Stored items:

= Beginning of Section =

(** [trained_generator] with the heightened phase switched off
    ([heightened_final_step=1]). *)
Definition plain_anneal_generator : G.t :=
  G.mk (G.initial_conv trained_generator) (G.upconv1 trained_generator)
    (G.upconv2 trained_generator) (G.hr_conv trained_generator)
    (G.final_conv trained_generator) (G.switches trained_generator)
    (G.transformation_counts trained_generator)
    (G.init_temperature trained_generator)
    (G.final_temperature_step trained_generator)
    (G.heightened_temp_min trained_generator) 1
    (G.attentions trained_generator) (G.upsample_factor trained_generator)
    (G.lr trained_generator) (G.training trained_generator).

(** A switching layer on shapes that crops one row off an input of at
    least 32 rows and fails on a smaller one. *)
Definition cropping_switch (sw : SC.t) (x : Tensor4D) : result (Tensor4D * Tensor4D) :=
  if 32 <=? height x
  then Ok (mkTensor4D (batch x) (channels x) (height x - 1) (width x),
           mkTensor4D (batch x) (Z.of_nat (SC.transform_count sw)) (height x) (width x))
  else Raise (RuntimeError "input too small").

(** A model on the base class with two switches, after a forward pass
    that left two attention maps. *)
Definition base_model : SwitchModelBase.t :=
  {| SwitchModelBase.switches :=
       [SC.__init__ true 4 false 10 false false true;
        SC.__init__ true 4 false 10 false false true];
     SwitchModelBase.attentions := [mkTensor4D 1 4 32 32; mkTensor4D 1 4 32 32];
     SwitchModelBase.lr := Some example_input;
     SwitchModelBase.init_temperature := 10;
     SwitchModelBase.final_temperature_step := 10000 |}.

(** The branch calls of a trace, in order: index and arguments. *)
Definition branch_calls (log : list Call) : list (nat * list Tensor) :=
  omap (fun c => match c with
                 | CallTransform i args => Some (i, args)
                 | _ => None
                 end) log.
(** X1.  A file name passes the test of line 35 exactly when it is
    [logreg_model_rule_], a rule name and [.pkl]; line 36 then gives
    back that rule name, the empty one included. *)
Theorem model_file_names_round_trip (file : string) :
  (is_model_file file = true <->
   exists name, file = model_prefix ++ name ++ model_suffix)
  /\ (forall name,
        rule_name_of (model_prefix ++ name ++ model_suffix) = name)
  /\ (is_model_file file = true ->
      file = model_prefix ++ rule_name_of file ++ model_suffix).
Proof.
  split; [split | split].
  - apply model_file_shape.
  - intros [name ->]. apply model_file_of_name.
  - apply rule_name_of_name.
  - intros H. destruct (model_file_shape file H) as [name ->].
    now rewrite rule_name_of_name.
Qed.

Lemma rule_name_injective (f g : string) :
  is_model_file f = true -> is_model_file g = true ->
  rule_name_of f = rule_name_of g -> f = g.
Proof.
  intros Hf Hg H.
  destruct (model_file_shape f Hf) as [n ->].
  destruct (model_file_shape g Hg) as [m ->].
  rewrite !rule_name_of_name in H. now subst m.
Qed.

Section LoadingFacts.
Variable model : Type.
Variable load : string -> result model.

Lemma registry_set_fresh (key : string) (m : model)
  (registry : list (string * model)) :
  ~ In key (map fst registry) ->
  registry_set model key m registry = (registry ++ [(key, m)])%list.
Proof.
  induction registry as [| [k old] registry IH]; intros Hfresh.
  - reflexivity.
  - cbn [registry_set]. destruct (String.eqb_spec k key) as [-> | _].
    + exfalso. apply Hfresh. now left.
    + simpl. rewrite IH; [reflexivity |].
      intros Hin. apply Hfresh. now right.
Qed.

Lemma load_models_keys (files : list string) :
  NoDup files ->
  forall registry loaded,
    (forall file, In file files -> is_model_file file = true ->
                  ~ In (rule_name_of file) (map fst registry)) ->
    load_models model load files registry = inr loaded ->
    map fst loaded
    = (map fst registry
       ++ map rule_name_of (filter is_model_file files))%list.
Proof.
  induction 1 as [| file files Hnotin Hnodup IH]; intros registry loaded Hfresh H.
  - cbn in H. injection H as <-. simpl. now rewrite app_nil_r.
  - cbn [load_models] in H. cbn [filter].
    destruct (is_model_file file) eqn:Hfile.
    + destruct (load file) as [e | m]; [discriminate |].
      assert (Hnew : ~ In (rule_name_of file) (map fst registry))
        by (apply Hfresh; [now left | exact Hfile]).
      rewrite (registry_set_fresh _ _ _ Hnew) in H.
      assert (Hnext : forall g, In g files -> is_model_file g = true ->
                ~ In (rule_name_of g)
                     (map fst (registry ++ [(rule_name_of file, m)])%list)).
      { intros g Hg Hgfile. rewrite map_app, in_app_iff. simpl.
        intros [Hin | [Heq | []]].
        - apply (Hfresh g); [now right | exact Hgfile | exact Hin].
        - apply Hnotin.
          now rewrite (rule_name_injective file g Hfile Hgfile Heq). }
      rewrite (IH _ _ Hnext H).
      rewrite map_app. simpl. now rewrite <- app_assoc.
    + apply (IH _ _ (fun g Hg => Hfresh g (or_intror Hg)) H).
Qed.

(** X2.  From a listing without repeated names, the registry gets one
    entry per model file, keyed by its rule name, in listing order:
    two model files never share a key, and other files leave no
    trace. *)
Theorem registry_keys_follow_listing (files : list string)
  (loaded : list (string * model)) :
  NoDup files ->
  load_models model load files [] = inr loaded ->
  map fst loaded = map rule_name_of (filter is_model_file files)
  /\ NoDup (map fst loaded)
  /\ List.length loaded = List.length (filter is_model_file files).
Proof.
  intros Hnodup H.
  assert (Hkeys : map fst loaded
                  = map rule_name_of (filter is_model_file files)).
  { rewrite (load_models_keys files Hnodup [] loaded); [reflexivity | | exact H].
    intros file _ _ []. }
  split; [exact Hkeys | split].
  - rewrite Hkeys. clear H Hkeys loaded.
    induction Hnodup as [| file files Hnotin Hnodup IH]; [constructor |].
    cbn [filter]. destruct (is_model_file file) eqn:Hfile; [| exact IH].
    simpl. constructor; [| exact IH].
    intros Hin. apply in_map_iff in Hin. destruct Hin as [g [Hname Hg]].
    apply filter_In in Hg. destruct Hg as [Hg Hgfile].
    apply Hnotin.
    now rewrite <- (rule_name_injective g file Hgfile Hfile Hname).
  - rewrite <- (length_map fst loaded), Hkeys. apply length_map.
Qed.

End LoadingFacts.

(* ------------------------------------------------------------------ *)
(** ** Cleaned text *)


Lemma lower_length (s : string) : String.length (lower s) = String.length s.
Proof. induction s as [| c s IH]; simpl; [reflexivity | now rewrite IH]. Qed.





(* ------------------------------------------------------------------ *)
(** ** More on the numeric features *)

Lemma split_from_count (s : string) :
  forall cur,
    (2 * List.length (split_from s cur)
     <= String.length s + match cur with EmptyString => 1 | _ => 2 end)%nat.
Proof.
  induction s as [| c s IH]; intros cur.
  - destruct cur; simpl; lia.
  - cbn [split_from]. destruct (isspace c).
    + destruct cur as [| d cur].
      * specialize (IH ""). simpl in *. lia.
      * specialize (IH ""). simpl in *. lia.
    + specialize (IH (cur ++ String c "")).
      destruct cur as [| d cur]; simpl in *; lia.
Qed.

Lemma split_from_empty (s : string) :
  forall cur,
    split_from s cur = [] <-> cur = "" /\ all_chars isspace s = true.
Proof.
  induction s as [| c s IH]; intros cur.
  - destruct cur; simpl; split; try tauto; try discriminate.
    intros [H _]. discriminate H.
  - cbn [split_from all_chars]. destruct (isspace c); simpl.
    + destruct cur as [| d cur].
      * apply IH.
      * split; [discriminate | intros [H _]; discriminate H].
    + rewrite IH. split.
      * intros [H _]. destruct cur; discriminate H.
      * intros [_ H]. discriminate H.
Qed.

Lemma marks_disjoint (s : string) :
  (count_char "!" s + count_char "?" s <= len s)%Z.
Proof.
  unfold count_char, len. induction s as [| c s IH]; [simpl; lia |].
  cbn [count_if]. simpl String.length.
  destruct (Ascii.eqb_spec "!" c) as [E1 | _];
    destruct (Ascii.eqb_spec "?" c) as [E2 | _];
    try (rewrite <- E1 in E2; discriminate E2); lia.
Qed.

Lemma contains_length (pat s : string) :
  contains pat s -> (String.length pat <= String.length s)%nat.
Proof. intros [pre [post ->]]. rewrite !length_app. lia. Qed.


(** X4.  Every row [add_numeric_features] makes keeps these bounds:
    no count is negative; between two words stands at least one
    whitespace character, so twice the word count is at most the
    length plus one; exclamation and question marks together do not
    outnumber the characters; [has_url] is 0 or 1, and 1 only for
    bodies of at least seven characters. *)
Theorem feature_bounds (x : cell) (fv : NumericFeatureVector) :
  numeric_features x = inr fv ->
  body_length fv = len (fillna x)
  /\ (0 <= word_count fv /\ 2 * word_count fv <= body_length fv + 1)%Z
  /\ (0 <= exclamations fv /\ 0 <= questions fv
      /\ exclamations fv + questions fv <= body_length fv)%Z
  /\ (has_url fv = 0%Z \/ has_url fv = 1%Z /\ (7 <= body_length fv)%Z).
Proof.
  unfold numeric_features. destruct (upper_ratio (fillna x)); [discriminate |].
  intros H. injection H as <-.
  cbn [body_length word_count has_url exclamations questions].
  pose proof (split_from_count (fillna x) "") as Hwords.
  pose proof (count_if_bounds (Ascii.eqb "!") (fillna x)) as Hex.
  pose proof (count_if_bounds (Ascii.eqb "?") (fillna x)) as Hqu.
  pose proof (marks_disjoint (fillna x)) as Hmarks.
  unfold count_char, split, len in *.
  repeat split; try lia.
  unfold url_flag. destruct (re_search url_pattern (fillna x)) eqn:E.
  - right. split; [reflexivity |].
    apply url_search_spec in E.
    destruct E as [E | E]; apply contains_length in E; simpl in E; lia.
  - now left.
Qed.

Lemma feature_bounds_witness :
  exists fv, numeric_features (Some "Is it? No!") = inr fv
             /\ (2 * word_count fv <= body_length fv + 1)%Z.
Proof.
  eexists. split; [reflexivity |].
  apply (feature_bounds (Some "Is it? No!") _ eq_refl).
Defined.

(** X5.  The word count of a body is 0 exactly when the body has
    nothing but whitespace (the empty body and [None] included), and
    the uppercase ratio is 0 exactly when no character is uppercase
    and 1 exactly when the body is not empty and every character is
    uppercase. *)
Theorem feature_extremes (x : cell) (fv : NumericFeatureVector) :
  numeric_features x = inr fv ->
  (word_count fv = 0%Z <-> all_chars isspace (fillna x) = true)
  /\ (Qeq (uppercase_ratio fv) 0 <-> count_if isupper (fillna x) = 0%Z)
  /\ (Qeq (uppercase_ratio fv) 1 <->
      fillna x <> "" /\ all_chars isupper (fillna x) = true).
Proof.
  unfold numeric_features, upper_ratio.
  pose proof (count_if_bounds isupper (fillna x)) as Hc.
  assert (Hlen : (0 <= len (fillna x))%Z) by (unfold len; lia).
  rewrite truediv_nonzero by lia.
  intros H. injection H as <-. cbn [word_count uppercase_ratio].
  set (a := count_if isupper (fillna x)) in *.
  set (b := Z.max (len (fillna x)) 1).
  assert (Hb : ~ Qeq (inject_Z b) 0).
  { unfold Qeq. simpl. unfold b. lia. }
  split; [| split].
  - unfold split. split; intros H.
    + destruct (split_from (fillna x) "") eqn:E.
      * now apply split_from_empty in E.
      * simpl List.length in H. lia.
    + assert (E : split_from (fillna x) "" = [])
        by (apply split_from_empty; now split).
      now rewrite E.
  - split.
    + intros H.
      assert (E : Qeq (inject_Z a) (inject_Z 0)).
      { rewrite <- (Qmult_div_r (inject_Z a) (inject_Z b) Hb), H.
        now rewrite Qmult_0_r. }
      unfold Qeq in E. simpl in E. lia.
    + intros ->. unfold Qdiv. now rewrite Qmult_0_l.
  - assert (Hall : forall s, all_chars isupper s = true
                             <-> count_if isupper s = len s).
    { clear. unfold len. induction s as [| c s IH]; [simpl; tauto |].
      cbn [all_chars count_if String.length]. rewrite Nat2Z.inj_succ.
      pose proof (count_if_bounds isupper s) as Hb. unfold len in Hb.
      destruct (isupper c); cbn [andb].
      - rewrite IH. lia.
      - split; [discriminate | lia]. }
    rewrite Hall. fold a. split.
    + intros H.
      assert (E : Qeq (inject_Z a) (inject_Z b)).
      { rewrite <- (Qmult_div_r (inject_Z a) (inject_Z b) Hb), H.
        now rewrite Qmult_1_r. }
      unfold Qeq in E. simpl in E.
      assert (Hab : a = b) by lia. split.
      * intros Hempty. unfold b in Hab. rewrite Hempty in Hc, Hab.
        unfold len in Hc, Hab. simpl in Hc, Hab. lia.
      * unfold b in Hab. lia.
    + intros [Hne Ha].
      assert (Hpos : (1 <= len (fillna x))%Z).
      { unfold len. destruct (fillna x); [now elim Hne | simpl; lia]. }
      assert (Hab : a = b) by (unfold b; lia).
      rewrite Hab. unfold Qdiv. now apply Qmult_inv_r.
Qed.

= End of Section =
= Beginning of Section =

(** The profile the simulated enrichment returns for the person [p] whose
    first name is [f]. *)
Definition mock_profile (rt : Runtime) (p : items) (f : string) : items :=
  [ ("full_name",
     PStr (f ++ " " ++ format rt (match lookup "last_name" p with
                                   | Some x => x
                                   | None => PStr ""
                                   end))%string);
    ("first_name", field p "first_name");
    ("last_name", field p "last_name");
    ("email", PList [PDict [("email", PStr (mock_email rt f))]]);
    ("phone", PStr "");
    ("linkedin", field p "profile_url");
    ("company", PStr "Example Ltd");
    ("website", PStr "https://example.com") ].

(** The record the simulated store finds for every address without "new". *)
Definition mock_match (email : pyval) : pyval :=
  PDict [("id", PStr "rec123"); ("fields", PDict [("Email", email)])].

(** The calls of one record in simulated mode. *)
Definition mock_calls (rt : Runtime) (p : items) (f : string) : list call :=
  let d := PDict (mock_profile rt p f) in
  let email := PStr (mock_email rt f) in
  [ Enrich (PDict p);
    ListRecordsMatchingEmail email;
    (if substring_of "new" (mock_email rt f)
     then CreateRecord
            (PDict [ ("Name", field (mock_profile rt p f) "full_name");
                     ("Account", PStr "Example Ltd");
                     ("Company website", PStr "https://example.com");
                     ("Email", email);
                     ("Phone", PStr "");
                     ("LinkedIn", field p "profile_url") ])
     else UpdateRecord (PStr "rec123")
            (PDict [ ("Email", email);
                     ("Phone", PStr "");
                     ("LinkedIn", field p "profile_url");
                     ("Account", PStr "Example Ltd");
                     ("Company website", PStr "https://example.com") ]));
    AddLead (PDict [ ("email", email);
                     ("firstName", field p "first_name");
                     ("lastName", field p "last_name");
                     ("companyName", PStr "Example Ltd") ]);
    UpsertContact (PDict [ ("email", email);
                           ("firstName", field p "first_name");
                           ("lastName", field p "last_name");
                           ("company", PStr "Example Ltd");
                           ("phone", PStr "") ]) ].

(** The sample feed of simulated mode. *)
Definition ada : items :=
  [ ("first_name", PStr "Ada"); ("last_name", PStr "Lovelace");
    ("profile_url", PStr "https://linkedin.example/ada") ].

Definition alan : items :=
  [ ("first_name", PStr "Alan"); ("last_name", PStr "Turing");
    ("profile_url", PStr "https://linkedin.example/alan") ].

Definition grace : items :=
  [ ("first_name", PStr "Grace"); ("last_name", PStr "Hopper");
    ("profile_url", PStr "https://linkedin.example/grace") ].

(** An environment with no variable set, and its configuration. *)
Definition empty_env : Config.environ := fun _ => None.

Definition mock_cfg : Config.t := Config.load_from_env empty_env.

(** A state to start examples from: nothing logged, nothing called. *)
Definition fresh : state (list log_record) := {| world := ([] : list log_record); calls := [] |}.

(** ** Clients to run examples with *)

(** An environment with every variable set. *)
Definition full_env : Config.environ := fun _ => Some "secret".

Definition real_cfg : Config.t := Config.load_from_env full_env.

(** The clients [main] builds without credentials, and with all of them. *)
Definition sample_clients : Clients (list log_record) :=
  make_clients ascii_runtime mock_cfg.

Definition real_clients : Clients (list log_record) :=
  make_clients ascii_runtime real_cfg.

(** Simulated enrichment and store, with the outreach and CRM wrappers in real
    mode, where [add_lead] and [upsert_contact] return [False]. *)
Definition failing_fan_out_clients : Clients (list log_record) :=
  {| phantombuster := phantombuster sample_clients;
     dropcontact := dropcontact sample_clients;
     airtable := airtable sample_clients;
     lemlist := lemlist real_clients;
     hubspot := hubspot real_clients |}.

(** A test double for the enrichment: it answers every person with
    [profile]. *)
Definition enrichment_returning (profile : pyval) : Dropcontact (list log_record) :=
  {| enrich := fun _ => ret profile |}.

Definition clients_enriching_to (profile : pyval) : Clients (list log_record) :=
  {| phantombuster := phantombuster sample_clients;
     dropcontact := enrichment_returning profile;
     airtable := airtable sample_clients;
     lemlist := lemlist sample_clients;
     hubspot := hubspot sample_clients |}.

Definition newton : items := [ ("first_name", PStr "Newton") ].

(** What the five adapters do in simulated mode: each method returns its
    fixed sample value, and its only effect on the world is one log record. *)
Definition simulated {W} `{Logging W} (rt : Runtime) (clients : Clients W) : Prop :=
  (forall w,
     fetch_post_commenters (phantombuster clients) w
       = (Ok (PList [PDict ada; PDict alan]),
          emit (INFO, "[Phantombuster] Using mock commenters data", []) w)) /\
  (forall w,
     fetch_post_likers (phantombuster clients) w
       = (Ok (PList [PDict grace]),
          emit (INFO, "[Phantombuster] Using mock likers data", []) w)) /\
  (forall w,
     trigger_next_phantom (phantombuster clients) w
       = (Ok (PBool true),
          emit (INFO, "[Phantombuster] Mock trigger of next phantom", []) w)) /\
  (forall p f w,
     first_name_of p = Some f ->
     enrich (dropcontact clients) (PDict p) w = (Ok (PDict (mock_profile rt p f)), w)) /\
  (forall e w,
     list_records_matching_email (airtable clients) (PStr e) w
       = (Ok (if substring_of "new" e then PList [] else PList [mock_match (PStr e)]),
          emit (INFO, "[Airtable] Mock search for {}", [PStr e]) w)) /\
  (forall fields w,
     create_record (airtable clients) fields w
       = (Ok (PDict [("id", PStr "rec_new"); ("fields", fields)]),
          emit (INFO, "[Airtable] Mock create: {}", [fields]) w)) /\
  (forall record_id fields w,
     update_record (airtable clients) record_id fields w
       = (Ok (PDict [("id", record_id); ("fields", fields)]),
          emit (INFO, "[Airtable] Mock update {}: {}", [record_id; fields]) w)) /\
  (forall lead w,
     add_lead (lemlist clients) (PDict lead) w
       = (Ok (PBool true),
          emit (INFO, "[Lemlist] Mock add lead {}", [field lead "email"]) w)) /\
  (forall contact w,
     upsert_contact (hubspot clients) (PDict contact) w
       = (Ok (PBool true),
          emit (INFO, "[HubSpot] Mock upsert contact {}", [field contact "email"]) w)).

= End of Section =
= Beginning of Section =

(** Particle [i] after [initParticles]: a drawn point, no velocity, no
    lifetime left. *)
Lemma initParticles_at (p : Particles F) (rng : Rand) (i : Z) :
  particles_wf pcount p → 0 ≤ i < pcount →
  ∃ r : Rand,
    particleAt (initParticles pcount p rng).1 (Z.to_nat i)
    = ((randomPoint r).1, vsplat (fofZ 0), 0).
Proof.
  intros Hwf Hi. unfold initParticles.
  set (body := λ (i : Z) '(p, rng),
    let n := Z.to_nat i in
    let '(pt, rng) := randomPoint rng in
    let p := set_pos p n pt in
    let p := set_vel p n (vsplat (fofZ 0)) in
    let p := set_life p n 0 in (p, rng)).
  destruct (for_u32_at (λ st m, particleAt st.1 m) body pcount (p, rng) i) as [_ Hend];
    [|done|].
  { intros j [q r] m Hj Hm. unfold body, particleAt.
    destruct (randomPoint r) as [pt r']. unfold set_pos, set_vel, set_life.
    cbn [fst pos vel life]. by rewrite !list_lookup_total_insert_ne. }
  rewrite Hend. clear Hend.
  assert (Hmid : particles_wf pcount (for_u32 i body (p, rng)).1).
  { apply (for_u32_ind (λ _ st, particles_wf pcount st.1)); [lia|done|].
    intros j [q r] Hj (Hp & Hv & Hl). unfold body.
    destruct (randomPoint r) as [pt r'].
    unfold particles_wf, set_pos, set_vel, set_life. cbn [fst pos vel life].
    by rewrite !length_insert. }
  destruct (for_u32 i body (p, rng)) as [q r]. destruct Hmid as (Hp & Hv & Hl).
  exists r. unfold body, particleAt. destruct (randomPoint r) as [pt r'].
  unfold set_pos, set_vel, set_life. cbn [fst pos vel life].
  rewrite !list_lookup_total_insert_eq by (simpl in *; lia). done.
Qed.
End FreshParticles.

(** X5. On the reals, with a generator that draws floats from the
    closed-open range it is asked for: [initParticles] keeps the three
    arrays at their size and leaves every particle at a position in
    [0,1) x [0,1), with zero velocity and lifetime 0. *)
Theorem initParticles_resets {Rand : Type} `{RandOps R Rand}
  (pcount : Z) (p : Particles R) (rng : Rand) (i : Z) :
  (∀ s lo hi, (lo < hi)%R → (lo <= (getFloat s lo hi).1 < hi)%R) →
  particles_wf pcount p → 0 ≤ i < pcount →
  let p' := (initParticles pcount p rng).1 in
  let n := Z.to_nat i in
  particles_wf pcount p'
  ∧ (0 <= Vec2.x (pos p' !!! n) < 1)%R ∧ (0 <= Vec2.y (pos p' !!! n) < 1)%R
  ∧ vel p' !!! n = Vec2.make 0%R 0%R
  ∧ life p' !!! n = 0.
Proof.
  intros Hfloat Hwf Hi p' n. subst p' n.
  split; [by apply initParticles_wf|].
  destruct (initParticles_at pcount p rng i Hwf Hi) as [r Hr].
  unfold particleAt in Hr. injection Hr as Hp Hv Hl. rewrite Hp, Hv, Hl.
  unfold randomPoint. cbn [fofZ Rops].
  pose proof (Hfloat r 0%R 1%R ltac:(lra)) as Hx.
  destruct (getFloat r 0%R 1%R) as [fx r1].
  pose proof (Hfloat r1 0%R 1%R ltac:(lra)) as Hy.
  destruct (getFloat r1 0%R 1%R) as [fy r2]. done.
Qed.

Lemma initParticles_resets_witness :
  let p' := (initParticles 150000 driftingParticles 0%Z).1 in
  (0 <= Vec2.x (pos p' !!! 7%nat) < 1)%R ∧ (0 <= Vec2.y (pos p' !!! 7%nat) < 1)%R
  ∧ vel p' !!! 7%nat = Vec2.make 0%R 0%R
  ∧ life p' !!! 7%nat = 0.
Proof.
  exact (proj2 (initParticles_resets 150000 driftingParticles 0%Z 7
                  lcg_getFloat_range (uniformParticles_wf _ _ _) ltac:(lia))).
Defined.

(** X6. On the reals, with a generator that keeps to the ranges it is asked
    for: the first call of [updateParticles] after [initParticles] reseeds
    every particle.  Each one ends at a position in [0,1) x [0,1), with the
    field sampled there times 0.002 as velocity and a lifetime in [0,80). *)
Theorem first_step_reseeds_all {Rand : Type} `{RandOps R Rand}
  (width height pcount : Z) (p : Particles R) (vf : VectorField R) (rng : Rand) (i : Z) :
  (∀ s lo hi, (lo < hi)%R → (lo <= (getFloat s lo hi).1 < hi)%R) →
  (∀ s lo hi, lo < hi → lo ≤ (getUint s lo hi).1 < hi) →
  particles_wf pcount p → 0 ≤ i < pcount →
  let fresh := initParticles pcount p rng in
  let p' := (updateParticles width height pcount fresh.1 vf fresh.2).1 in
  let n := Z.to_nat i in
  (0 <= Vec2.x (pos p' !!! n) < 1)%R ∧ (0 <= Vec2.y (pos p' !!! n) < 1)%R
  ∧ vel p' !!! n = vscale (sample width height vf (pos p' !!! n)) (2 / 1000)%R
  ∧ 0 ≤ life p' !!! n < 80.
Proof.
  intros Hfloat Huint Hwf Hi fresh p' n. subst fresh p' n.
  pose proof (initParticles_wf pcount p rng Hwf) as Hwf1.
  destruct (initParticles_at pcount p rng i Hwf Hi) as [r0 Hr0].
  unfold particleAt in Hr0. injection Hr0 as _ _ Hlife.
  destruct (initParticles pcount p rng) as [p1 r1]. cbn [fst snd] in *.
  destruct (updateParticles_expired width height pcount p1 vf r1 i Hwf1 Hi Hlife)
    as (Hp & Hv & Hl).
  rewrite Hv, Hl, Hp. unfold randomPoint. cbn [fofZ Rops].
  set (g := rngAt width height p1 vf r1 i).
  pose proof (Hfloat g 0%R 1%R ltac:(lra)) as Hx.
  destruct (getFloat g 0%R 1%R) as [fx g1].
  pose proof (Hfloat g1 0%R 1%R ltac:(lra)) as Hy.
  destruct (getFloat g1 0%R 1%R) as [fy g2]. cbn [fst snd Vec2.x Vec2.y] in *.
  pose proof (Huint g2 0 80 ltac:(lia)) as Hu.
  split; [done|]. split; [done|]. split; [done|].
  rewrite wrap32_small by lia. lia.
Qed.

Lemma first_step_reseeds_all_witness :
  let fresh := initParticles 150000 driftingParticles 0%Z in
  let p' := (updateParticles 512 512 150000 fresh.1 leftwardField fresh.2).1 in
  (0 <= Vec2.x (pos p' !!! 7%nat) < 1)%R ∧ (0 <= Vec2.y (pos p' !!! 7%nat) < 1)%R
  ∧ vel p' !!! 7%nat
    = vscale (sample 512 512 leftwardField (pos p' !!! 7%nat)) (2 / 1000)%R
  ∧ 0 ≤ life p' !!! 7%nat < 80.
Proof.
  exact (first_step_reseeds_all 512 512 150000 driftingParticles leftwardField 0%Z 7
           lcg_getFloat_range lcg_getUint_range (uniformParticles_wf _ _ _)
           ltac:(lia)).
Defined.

= End of Section =

- _ASSIGNMENT_
Among the records above, find the lines that contain "Hkeys" and copy every one.

- _RESPONSE FOR THIS EXERCISE_
  assert (Hkeys : map fst loaded
  split; [exact Hkeys | split].
  - rewrite Hkeys. clear H Hkeys loaded.
  - rewrite <- (length_map fst loaded), Hkeys. apply length_map.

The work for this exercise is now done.